Below are the entries; give again exactly the lines from the one mentioning "Some _ => None" through the one mentioning "sys_disk : Disk;", inclusive.
═══ RECORDS FOR THE EXERCISE
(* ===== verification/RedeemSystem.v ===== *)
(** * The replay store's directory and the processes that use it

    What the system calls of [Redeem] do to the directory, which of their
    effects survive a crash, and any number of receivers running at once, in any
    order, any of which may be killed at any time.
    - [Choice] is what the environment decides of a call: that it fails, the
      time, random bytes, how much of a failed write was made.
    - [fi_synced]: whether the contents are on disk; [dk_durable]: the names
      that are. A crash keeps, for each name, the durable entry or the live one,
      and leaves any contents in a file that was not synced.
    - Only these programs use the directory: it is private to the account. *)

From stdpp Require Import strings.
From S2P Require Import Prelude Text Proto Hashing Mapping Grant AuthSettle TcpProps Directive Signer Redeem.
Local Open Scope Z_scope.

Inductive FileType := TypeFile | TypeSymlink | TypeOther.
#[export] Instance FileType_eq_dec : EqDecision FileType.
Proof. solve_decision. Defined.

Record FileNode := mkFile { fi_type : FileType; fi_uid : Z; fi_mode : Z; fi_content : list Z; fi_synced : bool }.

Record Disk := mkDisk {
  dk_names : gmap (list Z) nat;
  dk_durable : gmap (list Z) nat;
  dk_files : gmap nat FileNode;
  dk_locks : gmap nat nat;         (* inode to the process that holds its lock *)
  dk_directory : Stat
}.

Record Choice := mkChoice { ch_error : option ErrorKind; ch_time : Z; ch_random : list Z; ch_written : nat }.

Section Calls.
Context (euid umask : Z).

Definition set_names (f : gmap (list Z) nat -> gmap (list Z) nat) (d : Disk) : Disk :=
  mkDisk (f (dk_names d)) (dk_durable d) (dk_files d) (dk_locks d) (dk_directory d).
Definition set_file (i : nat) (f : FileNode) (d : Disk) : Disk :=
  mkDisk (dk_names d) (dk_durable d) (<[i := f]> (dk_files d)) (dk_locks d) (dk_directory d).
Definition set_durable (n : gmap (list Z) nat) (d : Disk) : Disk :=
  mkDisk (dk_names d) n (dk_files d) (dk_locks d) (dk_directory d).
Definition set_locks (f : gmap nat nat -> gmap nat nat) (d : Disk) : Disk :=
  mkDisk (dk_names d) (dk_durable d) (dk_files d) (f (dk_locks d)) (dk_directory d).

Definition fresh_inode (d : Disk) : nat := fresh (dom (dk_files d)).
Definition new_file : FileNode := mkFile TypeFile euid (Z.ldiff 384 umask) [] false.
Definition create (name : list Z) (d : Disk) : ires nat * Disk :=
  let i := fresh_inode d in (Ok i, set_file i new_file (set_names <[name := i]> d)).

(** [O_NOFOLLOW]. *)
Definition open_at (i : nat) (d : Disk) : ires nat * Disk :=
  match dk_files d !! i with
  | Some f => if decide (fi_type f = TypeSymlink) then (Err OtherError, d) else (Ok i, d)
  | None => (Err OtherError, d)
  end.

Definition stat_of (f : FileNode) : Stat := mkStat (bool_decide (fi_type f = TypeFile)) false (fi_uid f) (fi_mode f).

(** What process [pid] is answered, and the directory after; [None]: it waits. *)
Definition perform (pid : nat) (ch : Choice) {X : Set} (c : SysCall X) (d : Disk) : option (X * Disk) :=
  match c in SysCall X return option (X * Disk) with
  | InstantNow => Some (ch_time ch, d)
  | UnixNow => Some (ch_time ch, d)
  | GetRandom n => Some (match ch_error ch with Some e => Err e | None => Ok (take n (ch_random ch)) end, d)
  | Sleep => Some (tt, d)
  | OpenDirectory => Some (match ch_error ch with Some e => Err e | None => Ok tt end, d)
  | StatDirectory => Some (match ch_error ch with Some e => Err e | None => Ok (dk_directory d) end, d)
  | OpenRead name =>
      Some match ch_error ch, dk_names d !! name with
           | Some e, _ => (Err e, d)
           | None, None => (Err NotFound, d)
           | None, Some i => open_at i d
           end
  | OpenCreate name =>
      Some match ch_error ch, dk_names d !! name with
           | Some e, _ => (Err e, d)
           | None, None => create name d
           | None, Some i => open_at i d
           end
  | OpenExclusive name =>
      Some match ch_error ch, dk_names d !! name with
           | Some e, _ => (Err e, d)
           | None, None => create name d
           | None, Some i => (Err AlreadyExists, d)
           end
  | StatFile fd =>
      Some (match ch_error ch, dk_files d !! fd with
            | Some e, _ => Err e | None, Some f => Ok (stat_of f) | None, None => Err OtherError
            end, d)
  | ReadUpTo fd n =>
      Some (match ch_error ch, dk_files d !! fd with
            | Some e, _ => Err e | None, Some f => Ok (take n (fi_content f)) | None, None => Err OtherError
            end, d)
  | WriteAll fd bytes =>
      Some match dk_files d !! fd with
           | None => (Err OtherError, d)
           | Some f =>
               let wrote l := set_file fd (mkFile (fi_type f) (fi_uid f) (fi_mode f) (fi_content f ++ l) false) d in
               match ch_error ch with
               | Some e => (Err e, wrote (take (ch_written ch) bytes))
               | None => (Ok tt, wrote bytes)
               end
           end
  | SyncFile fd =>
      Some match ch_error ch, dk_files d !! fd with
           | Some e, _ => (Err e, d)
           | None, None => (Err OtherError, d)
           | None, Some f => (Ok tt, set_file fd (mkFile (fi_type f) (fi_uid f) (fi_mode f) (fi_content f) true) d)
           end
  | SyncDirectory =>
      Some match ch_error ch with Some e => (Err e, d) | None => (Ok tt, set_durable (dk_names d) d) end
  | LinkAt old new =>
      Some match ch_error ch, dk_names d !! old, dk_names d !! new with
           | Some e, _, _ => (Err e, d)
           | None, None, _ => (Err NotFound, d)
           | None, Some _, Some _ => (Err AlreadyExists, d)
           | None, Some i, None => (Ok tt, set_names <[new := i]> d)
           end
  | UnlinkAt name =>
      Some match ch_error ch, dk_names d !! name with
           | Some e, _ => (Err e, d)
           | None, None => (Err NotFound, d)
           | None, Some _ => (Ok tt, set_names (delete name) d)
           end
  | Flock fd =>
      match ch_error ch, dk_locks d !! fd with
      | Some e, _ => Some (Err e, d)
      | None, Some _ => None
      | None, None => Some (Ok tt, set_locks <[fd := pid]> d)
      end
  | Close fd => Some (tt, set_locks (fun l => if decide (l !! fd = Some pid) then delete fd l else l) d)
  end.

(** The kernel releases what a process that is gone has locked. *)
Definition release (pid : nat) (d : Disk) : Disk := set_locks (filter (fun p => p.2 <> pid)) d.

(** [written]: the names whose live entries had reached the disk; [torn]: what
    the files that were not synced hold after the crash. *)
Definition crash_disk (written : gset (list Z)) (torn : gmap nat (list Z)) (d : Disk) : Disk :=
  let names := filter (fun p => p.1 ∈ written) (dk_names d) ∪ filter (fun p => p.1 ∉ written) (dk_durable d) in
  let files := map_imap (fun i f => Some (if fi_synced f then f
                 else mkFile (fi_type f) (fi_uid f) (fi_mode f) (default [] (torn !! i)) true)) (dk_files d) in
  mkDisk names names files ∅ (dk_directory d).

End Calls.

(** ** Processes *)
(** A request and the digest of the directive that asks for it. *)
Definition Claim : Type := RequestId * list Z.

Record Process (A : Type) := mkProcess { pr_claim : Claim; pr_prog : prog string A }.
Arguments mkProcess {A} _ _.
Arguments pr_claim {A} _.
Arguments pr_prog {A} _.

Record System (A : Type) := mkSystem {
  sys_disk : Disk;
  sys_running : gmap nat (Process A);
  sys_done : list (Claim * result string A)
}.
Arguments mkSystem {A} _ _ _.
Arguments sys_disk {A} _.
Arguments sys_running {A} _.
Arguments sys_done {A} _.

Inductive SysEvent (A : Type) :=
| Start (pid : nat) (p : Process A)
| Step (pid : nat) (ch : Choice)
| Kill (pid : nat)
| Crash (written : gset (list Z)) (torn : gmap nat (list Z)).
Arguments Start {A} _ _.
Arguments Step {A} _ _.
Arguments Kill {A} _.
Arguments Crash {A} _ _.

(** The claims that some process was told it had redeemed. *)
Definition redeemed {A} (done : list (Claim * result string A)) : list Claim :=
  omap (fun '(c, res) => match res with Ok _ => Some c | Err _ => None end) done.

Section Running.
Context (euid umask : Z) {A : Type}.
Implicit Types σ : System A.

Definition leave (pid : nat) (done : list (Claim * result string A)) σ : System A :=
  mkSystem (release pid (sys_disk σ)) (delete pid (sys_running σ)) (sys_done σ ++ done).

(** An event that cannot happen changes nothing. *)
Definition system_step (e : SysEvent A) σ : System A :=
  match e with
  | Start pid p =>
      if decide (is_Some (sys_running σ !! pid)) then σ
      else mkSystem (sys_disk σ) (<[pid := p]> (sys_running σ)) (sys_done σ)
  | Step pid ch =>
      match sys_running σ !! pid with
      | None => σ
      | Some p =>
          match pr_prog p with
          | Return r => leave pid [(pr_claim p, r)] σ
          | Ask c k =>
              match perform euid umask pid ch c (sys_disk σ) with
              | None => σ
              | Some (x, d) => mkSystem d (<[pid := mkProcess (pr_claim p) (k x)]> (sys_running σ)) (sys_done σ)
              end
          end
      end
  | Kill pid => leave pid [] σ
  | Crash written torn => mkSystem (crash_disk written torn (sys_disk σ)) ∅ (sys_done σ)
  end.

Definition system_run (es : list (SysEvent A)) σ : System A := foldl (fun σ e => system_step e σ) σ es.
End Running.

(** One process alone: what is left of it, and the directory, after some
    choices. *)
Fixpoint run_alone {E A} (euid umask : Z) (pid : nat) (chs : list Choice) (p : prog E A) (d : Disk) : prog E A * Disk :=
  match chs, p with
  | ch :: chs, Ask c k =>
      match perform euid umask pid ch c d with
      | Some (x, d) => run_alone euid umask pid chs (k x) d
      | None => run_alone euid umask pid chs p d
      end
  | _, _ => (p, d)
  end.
══════
> [RESPONSE TO THIS EXERCISE]:
      | None, Some _ => None
      | None, None => Some (Ok tt, set_locks <[fd := pid]> d)
      end
  | Close fd => Some (tt, set_locks (fun l => if decide (l !! fd = Some pid) then delete fd l else l) d)
  end.

(** The kernel releases what a process that is gone has locked. *)
Definition release (pid : nat) (d : Disk) : Disk := set_locks (filter (fun p => p.2 <> pid)) d.

(** [written]: the names whose live entries had reached the disk; [torn]: what
    the files that were not synced hold after the crash. *)
Definition crash_disk (written : gset (list Z)) (torn : gmap nat (list Z)) (d : Disk) : Disk :=
  let names := filter (fun p => p.1 ∈ written) (dk_names d) ∪ filter (fun p => p.1 ∉ written) (dk_durable d) in
  let files := map_imap (fun i f => Some (if fi_synced f then f
                 else mkFile (fi_type f) (fi_uid f) (fi_mode f) (default [] (torn !! i)) true)) (dk_files d) in
  mkDisk names names files ∅ (dk_directory d).

End Calls.

(** ** Processes *)
(** A request and the digest of the directive that asks for it. *)
Definition Claim : Type := RequestId * list Z.

Record Process (A : Type) := mkProcess { pr_claim : Claim; pr_prog : prog string A }.
Arguments mkProcess {A} _ _.
Arguments pr_claim {A} _.
Arguments pr_prog {A} _.

Record System (A : Type) := mkSystem {
  sys_disk : Disk;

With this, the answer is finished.